• _Assignment_
Go through the listing below and reproduce it word for word.

:: Supplied material

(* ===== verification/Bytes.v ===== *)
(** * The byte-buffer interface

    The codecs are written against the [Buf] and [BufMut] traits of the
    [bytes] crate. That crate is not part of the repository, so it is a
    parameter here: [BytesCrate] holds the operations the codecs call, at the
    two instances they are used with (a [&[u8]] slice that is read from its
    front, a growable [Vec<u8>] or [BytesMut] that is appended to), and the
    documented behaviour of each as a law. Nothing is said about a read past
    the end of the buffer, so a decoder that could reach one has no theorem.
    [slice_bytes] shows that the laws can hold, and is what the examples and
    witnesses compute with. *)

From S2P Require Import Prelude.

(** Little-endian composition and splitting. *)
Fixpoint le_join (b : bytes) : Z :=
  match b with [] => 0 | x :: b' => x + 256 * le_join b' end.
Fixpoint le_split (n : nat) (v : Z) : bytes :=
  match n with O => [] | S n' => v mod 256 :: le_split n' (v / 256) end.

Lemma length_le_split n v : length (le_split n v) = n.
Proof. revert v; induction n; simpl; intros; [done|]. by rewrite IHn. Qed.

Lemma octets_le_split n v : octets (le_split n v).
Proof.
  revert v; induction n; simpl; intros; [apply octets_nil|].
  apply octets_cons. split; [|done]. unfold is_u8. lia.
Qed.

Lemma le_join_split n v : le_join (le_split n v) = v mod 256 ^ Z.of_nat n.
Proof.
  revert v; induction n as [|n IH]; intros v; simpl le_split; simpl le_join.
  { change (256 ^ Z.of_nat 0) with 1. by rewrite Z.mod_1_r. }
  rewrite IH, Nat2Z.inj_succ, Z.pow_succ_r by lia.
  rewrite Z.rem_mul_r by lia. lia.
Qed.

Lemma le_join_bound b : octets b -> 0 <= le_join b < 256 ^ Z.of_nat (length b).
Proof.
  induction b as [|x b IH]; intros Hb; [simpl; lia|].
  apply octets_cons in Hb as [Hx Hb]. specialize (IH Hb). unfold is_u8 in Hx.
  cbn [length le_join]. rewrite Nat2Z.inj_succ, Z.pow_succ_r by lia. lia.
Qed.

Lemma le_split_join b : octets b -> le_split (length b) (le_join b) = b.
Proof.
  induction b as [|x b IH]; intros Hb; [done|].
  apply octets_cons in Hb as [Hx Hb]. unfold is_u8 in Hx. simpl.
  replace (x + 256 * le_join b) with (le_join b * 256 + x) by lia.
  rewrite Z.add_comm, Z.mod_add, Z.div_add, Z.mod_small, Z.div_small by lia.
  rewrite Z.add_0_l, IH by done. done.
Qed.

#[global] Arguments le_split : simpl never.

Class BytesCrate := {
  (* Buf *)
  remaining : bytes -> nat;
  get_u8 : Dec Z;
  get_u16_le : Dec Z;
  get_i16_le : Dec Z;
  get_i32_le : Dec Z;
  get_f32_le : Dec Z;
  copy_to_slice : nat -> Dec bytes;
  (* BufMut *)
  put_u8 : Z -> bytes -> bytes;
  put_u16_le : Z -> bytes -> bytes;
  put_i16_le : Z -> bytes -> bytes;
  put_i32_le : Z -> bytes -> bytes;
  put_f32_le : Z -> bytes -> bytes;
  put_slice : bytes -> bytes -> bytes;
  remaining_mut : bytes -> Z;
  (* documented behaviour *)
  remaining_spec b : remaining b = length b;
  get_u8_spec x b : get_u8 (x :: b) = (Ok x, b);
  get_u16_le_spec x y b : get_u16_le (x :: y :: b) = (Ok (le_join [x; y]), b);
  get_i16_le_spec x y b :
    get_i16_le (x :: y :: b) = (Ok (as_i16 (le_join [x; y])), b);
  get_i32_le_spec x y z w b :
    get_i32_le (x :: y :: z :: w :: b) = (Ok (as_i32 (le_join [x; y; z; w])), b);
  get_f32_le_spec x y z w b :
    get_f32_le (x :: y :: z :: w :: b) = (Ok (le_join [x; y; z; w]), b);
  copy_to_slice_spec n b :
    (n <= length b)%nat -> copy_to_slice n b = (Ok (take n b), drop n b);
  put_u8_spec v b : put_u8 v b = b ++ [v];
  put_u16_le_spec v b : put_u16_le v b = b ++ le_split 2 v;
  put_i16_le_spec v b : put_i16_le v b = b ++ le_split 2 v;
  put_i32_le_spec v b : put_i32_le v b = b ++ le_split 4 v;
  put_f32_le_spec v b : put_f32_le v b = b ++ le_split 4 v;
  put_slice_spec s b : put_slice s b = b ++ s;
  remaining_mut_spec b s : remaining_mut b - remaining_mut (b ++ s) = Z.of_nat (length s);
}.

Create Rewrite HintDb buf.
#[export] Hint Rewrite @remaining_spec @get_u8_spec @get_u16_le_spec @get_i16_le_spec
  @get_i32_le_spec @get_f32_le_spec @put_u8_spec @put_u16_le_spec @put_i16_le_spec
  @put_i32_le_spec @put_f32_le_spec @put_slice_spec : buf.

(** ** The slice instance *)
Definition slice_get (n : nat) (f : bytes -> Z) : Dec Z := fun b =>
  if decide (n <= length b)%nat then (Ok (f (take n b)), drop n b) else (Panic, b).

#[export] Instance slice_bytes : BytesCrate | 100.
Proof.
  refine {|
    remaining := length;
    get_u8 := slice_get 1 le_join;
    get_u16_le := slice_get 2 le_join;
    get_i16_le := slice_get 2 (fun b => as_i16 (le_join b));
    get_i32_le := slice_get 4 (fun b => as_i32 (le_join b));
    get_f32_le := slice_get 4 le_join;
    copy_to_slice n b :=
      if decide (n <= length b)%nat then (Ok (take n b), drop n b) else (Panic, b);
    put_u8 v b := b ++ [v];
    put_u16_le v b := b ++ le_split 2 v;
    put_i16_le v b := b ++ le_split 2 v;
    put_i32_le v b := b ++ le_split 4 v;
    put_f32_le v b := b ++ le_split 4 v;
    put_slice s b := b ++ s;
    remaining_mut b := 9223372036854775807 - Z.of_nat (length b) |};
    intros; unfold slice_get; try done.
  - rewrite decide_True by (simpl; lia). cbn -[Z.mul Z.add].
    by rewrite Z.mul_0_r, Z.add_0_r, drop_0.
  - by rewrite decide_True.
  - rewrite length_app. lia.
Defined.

::::

• _Response_
(* ===== verification/Bytes.v ===== *)
(** * The byte-buffer interface

    The codecs are written against the [Buf] and [BufMut] traits of the
    [bytes] crate. That crate is not part of the repository, so it is a
    parameter here: [BytesCrate] holds the operations the codecs call, at the
    two instances they are used with (a [&[u8]] slice that is read from its
    front, a growable [Vec<u8>] or [BytesMut] that is appended to), and the
    documented behaviour of each as a law. Nothing is said about a read past
    the end of the buffer, so a decoder that could reach one has no theorem.
    [slice_bytes] shows that the laws can hold, and is what the examples and
    witnesses compute with. *)

From S2P Require Import Prelude.

(** Little-endian composition and splitting. *)
Fixpoint le_join (b : bytes) : Z :=
  match b with [] => 0 | x :: b' => x + 256 * le_join b' end.
Fixpoint le_split (n : nat) (v : Z) : bytes :=
  match n with O => [] | S n' => v mod 256 :: le_split n' (v / 256) end.

Lemma length_le_split n v : length (le_split n v) = n.
Proof. revert v; induction n; simpl; intros; [done|]. by rewrite IHn. Qed.

Lemma octets_le_split n v : octets (le_split n v).
Proof.
  revert v; induction n; simpl; intros; [apply octets_nil|].
  apply octets_cons. split; [|done]. unfold is_u8. lia.
Qed.

Lemma le_join_split n v : le_join (le_split n v) = v mod 256 ^ Z.of_nat n.
Proof.
  revert v; induction n as [|n IH]; intros v; simpl le_split; simpl le_join.
  { change (256 ^ Z.of_nat 0) with 1. by rewrite Z.mod_1_r. }
  rewrite IH, Nat2Z.inj_succ, Z.pow_succ_r by lia.
  rewrite Z.rem_mul_r by lia. lia.
Qed.

Lemma le_join_bound b : octets b -> 0 <= le_join b < 256 ^ Z.of_nat (length b).
Proof.
  induction b as [|x b IH]; intros Hb; [simpl; lia|].
  apply octets_cons in Hb as [Hx Hb]. specialize (IH Hb). unfold is_u8 in Hx.
  cbn [length le_join]. rewrite Nat2Z.inj_succ, Z.pow_succ_r by lia. lia.
Qed.

Lemma le_split_join b : octets b -> le_split (length b) (le_join b) = b.
Proof.
  induction b as [|x b IH]; intros Hb; [done|].
  apply octets_cons in Hb as [Hx Hb]. unfold is_u8 in Hx. simpl.
  replace (x + 256 * le_join b) with (le_join b * 256 + x) by lia.
  rewrite Z.add_comm, Z.mod_add, Z.div_add, Z.mod_small, Z.div_small by lia.
  rewrite Z.add_0_l, IH by done. done.
Qed.

#[global] Arguments le_split : simpl never.

Class BytesCrate := {
  (* Buf *)
  remaining : bytes -> nat;
  get_u8 : Dec Z;
  get_u16_le : Dec Z;
  get_i16_le : Dec Z;
  get_i32_le : Dec Z;
  get_f32_le : Dec Z;
  copy_to_slice : nat -> Dec bytes;
  (* BufMut *)
  put_u8 : Z -> bytes -> bytes;
  put_u16_le : Z -> bytes -> bytes;
  put_i16_le : Z -> bytes -> bytes;
  put_i32_le : Z -> bytes -> bytes;
  put_f32_le : Z -> bytes -> bytes;
  put_slice : bytes -> bytes -> bytes;
  remaining_mut : bytes -> Z;
  (* documented behaviour *)
  remaining_spec b : remaining b = length b;
  get_u8_spec x b : get_u8 (x :: b) = (Ok x, b);
  get_u16_le_spec x y b : get_u16_le (x :: y :: b) = (Ok (le_join [x; y]), b);
  get_i16_le_spec x y b :
    get_i16_le (x :: y :: b) = (Ok (as_i16 (le_join [x; y])), b);
  get_i32_le_spec x y z w b :
    get_i32_le (x :: y :: z :: w :: b) = (Ok (as_i32 (le_join [x; y; z; w])), b);
  get_f32_le_spec x y z w b :
    get_f32_le (x :: y :: z :: w :: b) = (Ok (le_join [x; y; z; w]), b);
  copy_to_slice_spec n b :
    (n <= length b)%nat -> copy_to_slice n b = (Ok (take n b), drop n b);
  put_u8_spec v b : put_u8 v b = b ++ [v];
  put_u16_le_spec v b : put_u16_le v b = b ++ le_split 2 v;
  put_i16_le_spec v b : put_i16_le v b = b ++ le_split 2 v;
  put_i32_le_spec v b : put_i32_le v b = b ++ le_split 4 v;
  put_f32_le_spec v b : put_f32_le v b = b ++ le_split 4 v;
  put_slice_spec s b : put_slice s b = b ++ s;
  remaining_mut_spec b s : remaining_mut b - remaining_mut (b ++ s) = Z.of_nat (length s);
}.

Create Rewrite HintDb buf.
#[export] Hint Rewrite @remaining_spec @get_u8_spec @get_u16_le_spec @get_i16_le_spec
  @get_i32_le_spec @get_f32_le_spec @put_u8_spec @put_u16_le_spec @put_i16_le_spec
  @put_i32_le_spec @put_f32_le_spec @put_slice_spec : buf.

(** ** The slice instance *)
Definition slice_get (n : nat) (f : bytes -> Z) : Dec Z := fun b =>
  if decide (n <= length b)%nat then (Ok (f (take n b)), drop n b) else (Panic, b).

#[export] Instance slice_bytes : BytesCrate | 100.
Proof.
  refine {|
    remaining := length;
    get_u8 := slice_get 1 le_join;
    get_u16_le := slice_get 2 le_join;
    get_i16_le := slice_get 2 (fun b => as_i16 (le_join b));
    get_i32_le := slice_get 4 (fun b => as_i32 (le_join b));
    get_f32_le := slice_get 4 le_join;
    copy_to_slice n b :=
      if decide (n <= length b)%nat then (Ok (take n b), drop n b) else (Panic, b);
    put_u8 v b := b ++ [v];
    put_u16_le v b := b ++ le_split 2 v;
    put_i16_le v b := b ++ le_split 2 v;
    put_i32_le v b := b ++ le_split 4 v;
    put_f32_le v b := b ++ le_split 4 v;
    put_slice s b := b ++ s;
    remaining_mut b := 9223372036854775807 - Z.of_nat (length b) |};
    intros; unfold slice_get; try done.
  - rewrite decide_True by (simpl; lia). cbn -[Z.mul Z.add].
    by rewrite Z.mul_0_r, Z.add_0_r, drop_0.
  - by rewrite decide_True.
  - rewrite length_app. lia.
Defined.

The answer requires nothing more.